By Kevin G. Coleman.
Where once roads and bridges were built by governments to lay the foundation for an area’s development, there is now a need for digital infrastructure at the municipal level to pave the way for the developments of tomorrow. Yet many have failed to respond to the rapid evolution of digital infrastructure that will be the foundation of the future. The previous decade’s need for high-speed digital communication infrastructure has now been joined by many new Internet technologies as a critical requirement for urban competitiveness.
With increased competitiveness comes new businesses and population growth. Starting a business from scratch, relocating one, or expanding current operations has always benefited from a strategy that keys in on modern infrastructure, a knowledgeable workforce, and local government leaders attuned to high-tech business.
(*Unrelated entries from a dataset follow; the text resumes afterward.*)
(* ===== verification/Portal.v ===== *)
(** * Portal: end-user self service

    [app/portal/__init__.py], [app/portal/username_check.py], the catalogue
    scoping of [app/tenant/plan_ops.py] and the user rows [app/db/crud.py]
    creates and removes for them.  Proxy credentials, inbound selection,
    subscription panels and the live cores are left out. *)
From S2P Require Import Prelude Store Users Wallet UsageBilling Tariffs.

Module Portal.
Import Quota Lifecycle Wallet Tariffs.

(** ** Usernames *)
Definition word_char (c : Ascii.ascii) : bool :=
  let n := Ascii.nat_of_ascii c in
  (((97 <=? n) && (n <=? 122)) || ((65 <=? n) && (n <=? 90))
   || ((48 <=? n) && (n <=? 57)) || (n =? 95))%nat.

(** [USERNAME_REGEXP]: [^[a-zA-Z0-9_]{3,32}$] *)
Definition username_format_ok (username : string) : bool :=
  let l := String.list_ascii_of_string username in
  (3 <=? length l)%nat && (length l <=? 32)%nat && forallb word_char l.

Definition normalize_username (username : option string) : string :=
  lower (strip (default ""%string username)).

Definition get_admin (d : DB) (username : string) : option (Z * Admin) :=
  head (filter (λ p, String.eqb (a_username p.2) username = true) (map_to_list (admins d))).

Record UsernameCheck := mkUsernameCheck {
  uk_username : string;
  uk_valid : bool;
  uk_available : bool;
  uk_reason : option string }.

Definition check_portal_username (d : DB) (username : option string) : UsernameCheck :=
  let u := normalize_username username in
  if (String.length u <? 3)%nat then mkUsernameCheck u false false (Some "too_short"%string)
  else if (32 <? String.length u)%nat || negb (username_format_ok u)
  then mkUsernameCheck u false false (Some "invalid_format"%string)
  else if negb (is_none (find_user d u)) || negb (is_none (get_admin d u))
  then mkUsernameCheck u true false (Some "taken"%string)
  else mkUsernameCheck u true true None.

Definition require_available_portal_username (username : option string) : M DB string :=
  let* c := gets (λ d, check_portal_username d username) in
  if negb (uk_valid c) then raise (HTTPException 400
    "Username only can be 3 to 32 characters and contain a-z, A-Z, 0-9, and underscores.")
  else if negb (uk_available c) then raise (HTTPException 409 "Username already exists")
  else ret (uk_username c).

(** ** Renewal arithmetic *)
Definition compute_renewal_expire (now : Z) (u : User) (plan : Plan) : option Z :=
  if negb (truthy (p_duration_days plan)) then u_expire u
  else
    let base := if truthy (u_expire u) && (now <? or0 (u_expire u))
                then or0 (u_expire u) else now in
    Some (base + or0 (p_duration_days plan) * 86400).

Definition compute_fresh_expire (now : Z) (plan : Plan) : option Z :=
  if negb (truthy (p_duration_days plan)) then None
  else Some (now + or0 (p_duration_days plan) * 86400).

Definition compute_renewal_data_limit (u : User) (plan : Plan) : option Z :=
  match normalize_data_limit (p_data_limit plan) with
  | None => None
  | Some plan_limit =>
      if is_unlimited_data_limit (u_data_limit u) then Some plan_limit
      else
        let remaining := Z.max 0 (or0 (u_data_limit u) - u_used_traffic u) in
        Some (plan_limit + remaining)
  end.

Definition billing_admin (d : DB) (admin_id : option Z) : option (Z * Admin) :=
  if truthy admin_id
  then match admins d !! or0 admin_id with
       | Some a => Some (or0 admin_id, a)
       | None => None
       end
  else None.

(** The [UserModify] a renewal sends through [crud.update_user]. *)
Definition renewal_modify (new_expire new_data_limit : option Z) (plan : Plan) (locks : Locks)
    : UserModify :=
  let device := match locks !! "device_limit" with
                | Some n => Some n | None => p_device_limit plan end in
  mkUserModify (Some active) (Some (or0 new_data_limit)) (Some (or0 new_expire)) None None None
    (Some device) (Some <$> locks !! "speed_limit_up") (Some <$> locks !! "speed_limit_down").

Definition apply_plan_to_user (now uid : Z) (plan : Plan) : M DB unit :=
  let* row := gets (λ d, users d !! uid) in
  match row with
  | None => ret tt
  | Some u =>
      let new_expire := compute_renewal_expire now u plan in
      let new_data_limit := compute_renewal_data_limit u plan in
      when ((0 <? u_used_traffic u) || (0 <? u_overage_traffic u))
        (modify (reset_user_data_usage now uid) ;;; commit) ;;;
      let* locks := gets (λ d, resolve_locked_limits_for_admin d now
                      (billing_admin d (u_admin_id u)) None None None (Some plan)) in
      modify (update_user_row uid (λ u,
        (update_user now (renewal_modify new_expire new_data_limit plan locks) u).2)) ;;;
      commit
  end.

(** ** Orders *)
Definition create_user_order (now user_id : Z) (plan : Plan) (status : string) : M DB nat :=
  let* n := gets (λ d, length (orders d)) in
  modify (λ d, d <| orders := orders d ++
    [mkOrder user_id (p_id plan) (p_price plan) status
       (if String.eqb status "paid" then Some now else None) None] |>) ;;;
  commit ;;;
  ret n.

Definition mark_order_applied (now : Z) (order : nat) : M DB unit :=
  modify (λ d, d <| orders := alter (λ o,
    o <| o_status := "applied"%string |> <| o_applied_at := Some now |>
      <| o_paid_at := if is_none (o_paid_at o) then Some now else o_paid_at o |>)
    order (orders d) |>) ;;;
  commit.

(** ** Accounts of a portal login *)
Definition user_children (d : DB) (owner : Z) : list (Z * User) :=
  filter (λ p, u_portal_owner_user_id p.2 = Some owner) (map_to_list (users d)).

Definition id_desc (p q : Z * User) : bool := q.1 <=? p.1.

Definition list_owned_accounts (d : DB) (owner : Z) : list Z :=
  owner :: (sort_by id_desc (user_children d owner)).*1.

Definition assert_can_add_account (owner : Z) : M DB unit :=
  let* cap := gets (λ d, get_int d "portal.max_child_accounts" 20) in
  if cap <=? 0 then ret tt
  else
    let* owned := gets (λ d, Z.of_nat (length (user_children d owner))) in
    if cap <=? owned then raise (HTTPException 409 "Account limit reached") else ret tt.

Definition get_owned_account (owner : Z) (owner_name : string) (username : option string) : M DB Z :=
  let username := strip (default ""%string username) in
  if String.eqb username "" then raise (HTTPException 400 "Username required")
  else if String.eqb (lower owner_name) (lower username) then ret owner
  else
    let* child := gets (λ d, head (filter (λ p,
      same_username (u_username p.2) username = true ∧ u_portal_owner_user_id p.2 = Some owner)
      (map_to_list (users d)))) in
    match child with
    | None => raise (HTTPException 404 "Account not found")
    | Some (uid, _) => ret uid
    end.

(** ** User rows *)
Definition get_users_count (d : DB) (admin_id : Z) : Z :=
  Z.of_nat (length (filter (λ p, u_admin_id p.2 = Some admin_id) (map_to_list (users d)))).

Definition new_user_row (now : Z) (username : string) (admin_id : option Z)
    (expire data_limit device_limit speed_up speed_down : option Z) : User :=
  mkUser username active 0 0 0 0 (or_none data_limit) (or_none expire) admin_id None None None
    None now (Some now) false None None device_limit speed_up speed_down None None [] "live" None None
    "no_reset" None None.

(** [crud.create_user] for an active account without a next plan. *)
Definition create_user (now : Z) (username : string) (admin : option (Z * Admin))
    (expire data_limit device_limit speed_up speed_down : option Z) : M DB Z :=
  let* full := gets (λ d,
    match admin with
    | Some (aid, a) => match a_max_users a with
                       | Some m => m <=? get_users_count d aid
                       | None => false
                       end
    | None => false
    end) in
  if full then raise (ValueError "Reseller user limit reached")
  else if match admin with
          | Some (_, a) => negb (a_is_sudo a) &&
              match a_max_total_traffic a with
              | Some cap => cap <=? a_users_usage a
              | None => false
              end
          | None => false
          end
  then raise (ValueError "Reseller total-traffic limit reached")
  else
    let* uid := gets (λ d, next_key (users d)) in
    modify (λ d, d <| users := <[uid := new_user_row now username (fst <$> admin)
      expire data_limit device_limit speed_up speed_down]> (users d) |>) ;;;
    commit ;;;
    ret uid.

(** [except ValueError as exc: raise HTTPException(400)] *)
Definition value_error_400 {D A} (m : M D A) : M D A := λ s,
  match m s with
  | (Raise (ValueError msg), s') => (Raise (HTTPException 400 msg), s')
  | r => r
  end.

(** The created row's owner, and the owner's reseller when it has none. *)
Definition link_to_owner (owner : Z) (owner_admin : option Z) (u : User) : User :=
  let u := u <| u_portal_owner_user_id := Some owner |> in
  if truthy owner_admin && negb (truthy (u_admin_id u))
  then u <| u_admin_id := owner_admin |> else u.

Definition create_account_from_plan (now owner : Z) (plan : Plan) (username : option string)
    : M DB Z :=
  let* username := require_available_portal_username username in
  let* owner_admin := gets (λ d, users d !! owner ≫= u_admin_id) in
  let* admin := gets (λ d, billing_admin d owner_admin) in
  let* locks := gets (λ d,
    resolve_locked_limits_for_admin d now admin None None None (Some plan)) in
  let device := match locks !! "device_limit" with
                | Some n => Some n | None => p_device_limit plan end in
  let* uid := value_error_400 (create_user now username admin (compute_fresh_expire now plan)
                (p_data_limit plan) device (locks !! "speed_limit_up")
                (locks !! "speed_limit_down")) in
  modify (update_user_row uid (link_to_owner owner owner_admin)) ;;;
  commit ;;;
  ret uid.

(** [crud.remove_users_by_ids] with the dependent rows it purges or detaches. *)
Definition remove_users_by_ids (ids : list Z) : M DB Z :=
  match ids with
  | [] => ret 0
  | _ =>
      let* n := gets (λ d, Z.of_nat (size (filter (λ p, p.1 ∈ ids) (users d)))) in
      modify (λ d, d <| node_user_usages := filter (λ r, nu_user_id r ∉ ids) (node_user_usages d) |>
        <| orders := filter (λ o, o_user_id o ∉ ids) (orders d) |>
        <| intents := (λ i, if match pi_user_id i with
                               | Some u => bool_decide (u ∈ ids) | None => false end
                            then mkIntent (pi_kind i) (pi_admin_id i) None (pi_plan_id i)
                                   (pi_amount i) (pi_provider i) (pi_status i) (pi_extra i)
                                   (pi_created_at i) (pi_completed_at i)
                            else i) <$> intents d |>) ;;;
      (* the row's children keep existing: ON DELETE SET NULL *)
      modify (λ d, d <| users := (λ u,
        if match u_portal_owner_user_id u with
           | Some o => bool_decide (o ∈ ids) | None => false end
        then u <| u_portal_owner_user_id := None |> else u)
        <$> filter (λ p, p.1 ∉ ids) (users d) |>) ;;;
      commit ;;;
      ret n
  end.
Keeping up with the three components has led to what is being called the Smart City. These forward-thinking cities are putting the infrastructure and policy in place to accommodate rapidly-developing technology—like Google’s driverless cars and Amazon’s package delivery drones.
Smart City is a designation that is beginning to gain momentum around the world, yet it has escaped the attention of many organizations and leaders at both local and regional levels. In general conversation, a growing number of professionals are becoming familiar with the term Smart City and beginning to understand the movement it represents and its implications. Tech giants like IBM, Cisco, GE and Intel all have active initiatives addressing the technology needs of Smart Cities. Current market projections for Smart City initiatives are expected to top $1 trillion by 2016.
Researchers have come to believe that over the next few decades we will experience an extraordinary transformation in the urban landscape on a global scale, and that transformation will be driven by technology. In that same period of time the …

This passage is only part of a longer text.